------ Supplied information ------

(* ===== verification/PipeExamples.v ===== *)
(** * The round-trip tests on a sample platform

    A kernel with one pipe and the laws that [Pipe.v] assumes of it, response parsers made of
    the readers of [Wire.v] with which the tests can be run, and concrete inputs for the
    theorems of [Pipe.v] and [ResponseTests.v]. *)

From Stdlib Require Import String.
From stdpp Require Import relations.
From S2P Require Import Prelude Memory Platform Effects Testing Request Guids GuidsSpec FrameSpec.
From S2P Require Import Wire Server Pipe RequestTests UnitTests ResponseTests Sample TestExamples.
#[local] Open Scope Z_scope.

(** ** A pipe

    Its ends are 3 and 4; the state is what it holds and whether the write end is open. A
    read takes up to seven bytes; an empty pipe is EAGAIN (11) while the write end is open. *)

Definition pipe_state : Type := option (list byte * bool).

Definition pipe_read (k : pipe_state) (fd cap : Z) : pipe_state * result Z (list byte) :=
  match k with
  | Some ([], true) => (k, Err 11)
  | Some (bs, open) =>
      if (fd =? 3) && (0 <? cap)
      then let n := Nat.min 7 (Z.to_nat cap) in (Some (drop n bs, open), Ok (take n bs))
      else (k, Err 9)
  | None => (k, Err 9)
  end.

#[local] Instance pipe_kernel : Kernel := {
  kstate := pipe_state;
  k_open k _ _ := (k, Err 2);
  k_close k fd := (if fd =? 4 then (λ p, (p.1, false)) <$> k else k, Ok 0);
  k_ioctl k _ _ _ _ := (k, Err 25);
  k_read := pipe_read;
  k_write k fd bs :=
    match k with
    | Some (held, true) =>
        if fd =? 4 then (Some (held ++ bs, true), Ok (Z.of_nat (length bs))) else (k, Err 9)
    | _ => (k, Err 9)
    end
}.

Lemma pipe_kernel_laws : KernelLaws pipe_kernel.
Proof.
  split; simpl; try done.
  - intros k fd cap k' bs. unfold pipe_read.
    assert (forall l : list byte, 0 < cap -> Z.of_nat (length (take (Nat.min 7 (Z.to_nat cap)) l)) <= cap)
      as Hle by (intros l Hcap; rewrite length_take; lia).
    destruct k as [[[|b held] open]|]; [destruct open|..]; try done;
      (destruct (Z.eqb_spec fd 3), (Z.ltb_spec 0 cap); cbn [andb]; try done);
      intros [= <- <-]; by apply Hle.
  - intros k fd bs k' n. destruct k as [[held []]|]; try done.
    destruct (fd =? 4); [|done]. intros [= <- <-]. lia.
Qed.

Definition pipe_platform : Platform := platform_on pipe_kernel generous_allocator.

Lemma pipe_platform_laws : PlatformLaws pipe_platform.
Proof. apply platform_on_laws; [apply pipe_kernel_laws|apply generous_allocator_laws]. Qed.

Definition one_pipe : Pipes (P := pipe_platform) := Build_Pipes pipe_platform
  (λ k : pipe_state,
     match k with
     | None => (Some ([], true), Ok (3, 4))
     | Some _ => (k, Err 24)
     end)
  (λ (k : pipe_state) r w bs open, r = 3 /\ w = 4 /\ k = Some (bs, open)).

Lemma one_pipe_laws : PipesLaws one_pipe.
Proof.
  split; simpl.
  - intros k r w bs bs' o o' (_ & _ & ->) (_ & _ & [= -> ->]). done.
  - intros [[bs o]|] k' r w; [done|]. by intros [= <- <- <-].
  - intros k r w frame (-> & -> & ->) _ _. simpl. by eexists.
  - intros k r w bs o cap (-> & -> & ->) Hne Hcap. simpl.
    exists (Some (drop (Nat.min 7 (Z.to_nat cap)) bs, o)), (Nat.min 7 (Z.to_nat cap)).
    split_and!; [lia|lia| |done..]. unfold pipe_read. destruct bs as [|b bs]; [done|].
    by rewrite (proj2 (Z.ltb_lt 0 cap)).
  - intros k r w cap (-> & -> & ->) Hcap. eexists. unfold pipe_read.
    rewrite (proj2 (Z.ltb_lt 0 cap)) by done. simpl. by rewrite drop_nil, take_nil.
  - intros k r w bs (-> & -> & ->). by eexists.
  - intros k r w bs o _. by eexists.
Qed.

(** ** Response parsers

    The frame must answer the request that is kept of the writer. *)

Definition answered {A V} (rd : reader A) (f : A -> V) (frame : list byte) (kept : Z * Z) :
    result unit V :=
  match read_frame frame with
  | Some w =>
      if (wf_request_id w =? kept.1) && (wf_op w =? Z.lor kept.2 RSI_RESPONSE_BIT) &&
         (wf_status w =? RSI_OK)
      then match read_all rd (wf_payload w) with Some a => Ok (f a) | None => Err tt end
      else Err tt
  | None => Err tt
  end.

(** Each list holds the elements of the other, and the second is a set of GUIDs. *)
Definition check_metadata (es : list wire_entry) (ms : list wire_metadata) : result unit unit :=
  let gs := wm_guid <$> ms in
  let ts := omap (λ e, if we_target_type e =? RSI_PATH_TARGET_GUID
                       then Some (we_target_guid e) else None) es in
  if bool_decide (valid_guid_set gs) && forallb (λ g, bool_decide (g ∈ ts)) gs &&
     forallb (λ g, bool_decide (g ∈ gs)) ts
  then Ok tt else Err tt.

Definition key_response (k : wire_key) : read_key_response :=
  mk_read_key_response (wy_name k) (wy_parent_guid k) (wy_sd k) (wy_volatile_key k =? 1)
    (wy_symlink k =? 1) (wy_last_write_time k).

#[local] Instance sample_parsers : ResponseParsers (P := pipe_platform)
    (W := sample_writers pipe_kernel generous_allocator) := {
  parse_rsi_read_key_success_response_payload := answered rd_read_key_payload key_response;
  LookupResponse := list wire_entry * list wire_metadata;
  lr_entry_count v := Z.of_nat (length v.1);
  lr_metadata_count v := Z.of_nat (length v.2);
  parse_rsi_lookup_success_response_payload := answered rd_lookup_payload id;
  validate_rsi_lookup_metadata_completeness v := check_metadata v.1 v.2;
  DeleteLayerResponse := list guid;
  dl_count v := Z.of_nat (length v);
  dl_guid_at v i := v !! Z.to_nat i;
  parse_rsi_delete_layer_success_response_payload := answered rd_delete_layer_payload id;
  validate_rsi_delete_layer_orphaned_guids v :=
    if bool_decide (valid_guid_set v) then Ok tt else Err tt;
  EnumChildrenResponse := list wire_child * list wire_metadata;
  er_child_count v := Z.of_nat (length v.1);
  er_metadata_count v := Z.of_nat (length v.2);
  er_children v :=
    Ok ((λ c, mk_child_block (wc_name c) (Z.of_nat (length (wc_entries c)))) <$> v.1);
  parse_rsi_enum_children_success_response_payload := answered rd_enum_children_payload id;
  validate_rsi_enum_children_metadata_completeness v :=
    check_metadata (concat (wc_entries <$> v.1)) v.2;
  QueryValuesResponse := list wire_value * list wire_blanket;
  qr_entry_count v := Z.of_nat (length v.1);
  qr_blanket_count v := Z.of_nat (length v.2);
  qr_value_entries v := Ok v.1;
  parse_rsi_query_values_success_response_payload := answered rd_query_values_payload id;
  validate_rsi_status_only_response_for_request := answered (mret tt) (λ _, RsiStatus_Ok)
}.

(** ** The tests, run and applied *)

Definition pipe_start : state (P := pipe_platform) :=
  mk_state (P := pipe_platform) ∅ 0 65536 (None : pipe_state) [].

Example roundtrip_tests_run_here :
  forallb (λ t : roundtrip (P := pipe_platform),
    match rt_test t pipe_start with ORet _ _ => true | _ => false end)
    (roundtrip_tests (P := pipe_platform) (PP := one_pipe)) = true.
Proof. vm_compute. reflexivity. Qed.

Lemma pipe_start_available : pipe_available (P := pipe_platform) (PP := one_pipe) pipe_start.
Proof. by exists (Some ([], true)), (3, 4). Qed.

(** lcs-core's writers build all six requests here. *)
Lemma roundtrip_tests_send_witness :
  Forall (λ t : roundtrip (P := pipe_platform), is_ok (rt_request t) = true)
    (roundtrip_tests (P := pipe_platform) (PP := one_pipe)) /\
  Forall (sends (P := pipe_platform) pipe_start)
    (roundtrip_tests (P := pipe_platform) (PP := one_pipe)).
Proof.
  pose proof pipe_platform_laws as Hlaws. pose proof one_pipe_laws as Hpipe.
  split; [repeat (apply Forall_cons_2; [vm_compute; reflexivity|]); apply Forall_nil_2|].
  apply (roundtrip_tests_send (P := pipe_platform) (PP := one_pipe) pipe_start);
    [apply generous_never_refuses|exact pipe_start_available].
Defined.

(** The responder of [delete_layer_response_roundtrips] and a reader, on an open pipe. *)
Definition pipe_open : state (P := pipe_platform) :=
  mk_state (P := pipe_platform)
    (put_locals 0 [fake_request RSI_DELETE_LAYER 13;
                   guid_of_byte Byte.x10 ++ guid_of_byte Byte.x20] ∅)
    0 65536 (Some ([], true) : pipe_state) [].

Lemma delete_layer_locals_answer :
  safe_call (st_mem pipe_open) (CallDeleteLayer (slot 1) 2) /\
  is_answer (P := pipe_platform) (st_mem pipe_open) (mk_rsi_request 13 0 0 0 RSI_DELETE_LAYER)
    (CallDeleteLayer (slot 1) 2) RSI_OK
    (to_le 4 2 ++ guid_of_byte Byte.x10 ++ guid_of_byte Byte.x20).
Proof.
  split.
  - split; [|done]. intros _ _. split_and!; [done|done|]. eexists. vm_compute. reflexivity.
  - split; [done|]. split; [done|]. split; [|vm_compute; reflexivity].
    assert (orphans_of (st_mem pipe_open) (slot 1) 2 =
      Some [guid_of_byte Byte.x10; guid_of_byte Byte.x20]) as -> by (vm_compute; reflexivity).
    by apply (bool_decide_unpack _).
Qed.

(** The same locals, before there is a pipe. *)
Definition pipe_locals : state (P := pipe_platform) :=
  mk_state (P := pipe_platform) (st_mem pipe_open) 0 65536 (None : pipe_state) [].

Lemma response_from_pipe_returns_witness :
  exists s', response_from_pipe (P := pipe_platform) (PP := one_pipe)
    (λ fd, respond (P := pipe_platform) fd req (CallDeleteLayer (slot 1) 2)) pipe_locals =
    ORet (response_frame (P := pipe_platform) 13 RSI_DELETE_LAYER RSI_OK
      (to_le 4 2 ++ guid_of_byte Byte.x10 ++ guid_of_byte Byte.x20)) s'.
Proof.
  pose proof pipe_platform_laws as Hlaws. pose proof one_pipe_laws as Hpipe.
  apply (response_from_pipe_returns (P := pipe_platform) (PP := one_pipe) req
    (mk_rsi_request 13 0 0 0 RSI_DELETE_LAYER) (CallDeleteLayer (slot 1) 2) RSI_OK
    (to_le 4 2 ++ guid_of_byte Byte.x10 ++ guid_of_byte Byte.x20) pipe_locals);
    [apply generous_never_refuses|by exists (Some ([], true)), (3, 4)|solve_sample
    |exact (proj1 delete_layer_locals_answer)|exact (proj2 delete_layer_locals_answer)|done].
Defined.

Lemma every_schedule_delivers_witness :
  let step := thread_step (P := pipe_platform) (PP := one_pipe)
    (λ fd, respond (P := pipe_platform) fd req (CallDeleteLayer (slot 1) 2)) 3 4 in
  let payload := to_le 4 2 ++ guid_of_byte Byte.x10 ++ guid_of_byte Byte.x20 in
  let frame := response_frame (P := pipe_platform) 13 RSI_DELETE_LAYER RSI_OK payload in
  length frame = 54%nat /\
  sn step (started (P := pipe_platform) pipe_open) /\
  forall th, rtc step (started (P := pipe_platform) pipe_open) th -> nf step th ->
    joined (P := pipe_platform) frame th.
Proof.
  pose proof pipe_platform_laws as Hlaws. pose proof one_pipe_laws as Hpipe.
  split; [reflexivity|].
  apply (every_schedule_delivers (P := pipe_platform) (PP := one_pipe) 3 4 req
    (mk_rsi_request 13 0 0 0 RSI_DELETE_LAYER) (CallDeleteLayer (slot 1) 2) RSI_OK
    (to_le 4 2 ++ guid_of_byte Byte.x10 ++ guid_of_byte Byte.x20) pipe_open).
  - apply generous_never_refuses.
  - solve_sample.
  - exact (proj1 delete_layer_locals_answer).
  - exact (proj2 delete_layer_locals_answer).
  - done.
  - done.
Defined.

------

● **Instructions to follow**
From the data above, gather every line that includes the word "ResponseTests".

● **Response to this exercise**
    theorems of [Pipe.v] and [ResponseTests.v]. *)
From S2P Require Import Wire Server Pipe RequestTests UnitTests ResponseTests Sample TestExamples.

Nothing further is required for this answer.